• [Task instructions]: Go line by line through the records and tally those that include "unfold". Respond with the tally only.

• [Task material]:
+++
(* ===== verification/PropsConfig.v ===== *)
(** Properties of the configuration checks and overrides. *)
From S2P Require Import TemplateFacts Vardiff Samples.
From Stdlib Require Import Strings.Ascii.


(** Two values of the same TOML type. *)
Definition same_type (a b : toml_value) : Prop :=
  match a, b with
  | TString _, TString _ | TInteger _, TInteger _ | TFloat _, TFloat _ | TBoolean _, TBoolean _ => True
  | _, _ => False
  end.
(** An environment override changes one key. When [SOLO_POOL_<SECTION>__<KEY>] is applied, exactly the
    lower-cased key of the lower-cased section changes, keeping the type it has in the file when it is
    there, every other key of every section stays, and the reported name is that section and key; a variable
    without the prefix changes nothing. *)
Theorem override_changes_one_key root name raw root' k :
  apply_override root name raw = Ok (root', k) ->
  match k with
  | None => root' = root /\ str_strip_prefix ENV_PREFIX name = None
  | Some k =>
      exists sec key sec0 key0 v,
        str_strip_prefix ENV_PREFIX name ≫= split_once "__" = Some (sec0, key0) /\
        sec = to_ascii_lowercase sec0 /\ key = to_ascii_lowercase key0 /\ k = (sec ++ "." ++ key)%string /\
        let get (r : gmap string toml_value) s k :=
          match r !! s with Some (TTable t) => t !! k | _ => None end in
        get root' sec key = Some v /\
        (forall old, get root sec key = Some old -> same_type old v) /\
        (forall k', k' ≠ key -> get root' sec k' = get root sec k') /\
        (forall s', s' ≠ sec -> root' !! s' = root !! s')
  end.
Proof.
  unfold apply_override. destruct (str_strip_prefix ENV_PREFIX name) as [rest|]; [|by intros [= <- <-]].
  destruct (split_once "__" rest) as [[sec0 key0]|] eqn:Es; [|done]. cbv zeta.
  destruct (_ || _); [done|].
  set (sec := to_ascii_lowercase sec0). set (key := to_ascii_lowercase key0).
  destruct (default (TTable ∅) (root !! sec)) as [| | | | |table] eqn:Et; try done.
  intros H. apply outcome_bind_ok in H as (v & Hv & H). injection H as <- <-.
  exists sec, key, sec0, key0, v. split; [exact Es|]. split; [done|]. split; [done|]. split; [done|].
  rewrite lookup_insert_eq. rewrite lookup_insert_eq. split; [done|].
  assert (forall k', match root !! sec with Some (TTable t) => t !! k' | _ => None end = table !! k') as Hold.
  { intros k'. destruct (root !! sec) as [[]|]; cbn in Et; try done; injection Et as <-; done. }
  split; [|split].
  - intros old. rewrite Hold. intros Hk. rewrite Hk in Hv. unfold parse_as in Hv. unfold same_type.
    destruct old; try discriminate Hv;
      [by injection Hv as <-|destruct (parse_i64 raw)|destruct (parse_f64 raw)|destruct (parse_bool raw)];
      try discriminate Hv; injection Hv as <-; done.
  - intros k' Hk. rewrite lookup_insert_ne by done. by rewrite Hold.
  - intros s' Hs. by rewrite lookup_insert_ne.
Qed.
Lemma override_changes_one_key_witness :
  let root := {["vardiff" := TTable {["min_difficulty" := TInteger 512]}]} : gmap string toml_value in
  exists root', apply_override root "SOLO_POOL_VARDIFF__MIN_DIFFICULTY" "1024" = Ok (root', Some "vardiff.min_difficulty") /\
  match root' !! "vardiff" with Some (TTable t) => t !! "min_difficulty" = Some (TInteger 1024) | _ => False end /\
  exists sec key sec0 key0 v,
    str_strip_prefix ENV_PREFIX "SOLO_POOL_VARDIFF__MIN_DIFFICULTY" ≫= split_once "__" = Some (sec0, key0) /\
    sec = to_ascii_lowercase sec0 /\ key = to_ascii_lowercase key0 /\
    "vardiff.min_difficulty" = (sec ++ "." ++ key)%string /\
    let get (r : gmap string toml_value) s k :=
      match r !! s with Some (TTable t) => t !! k | _ => None end in
    get root' sec key = Some v /\
    (forall old, get root sec key = Some old -> same_type old v) /\
    (forall k', k' ≠ key -> get root' sec k' = get root sec k') /\
    (forall s', s' ≠ sec -> root' !! s' = root !! s').
Proof.
  intros root. eexists. split; [vm_compute; reflexivity|]. split; [vm_compute; reflexivity|].
  apply (override_changes_one_key root "SOLO_POOL_VARDIFF__MIN_DIFFICULTY" "1024" _ (Some "vardiff.min_difficulty")).
  vm_compute. reflexivity.
Defined.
+++
• [Solution for this task]: 2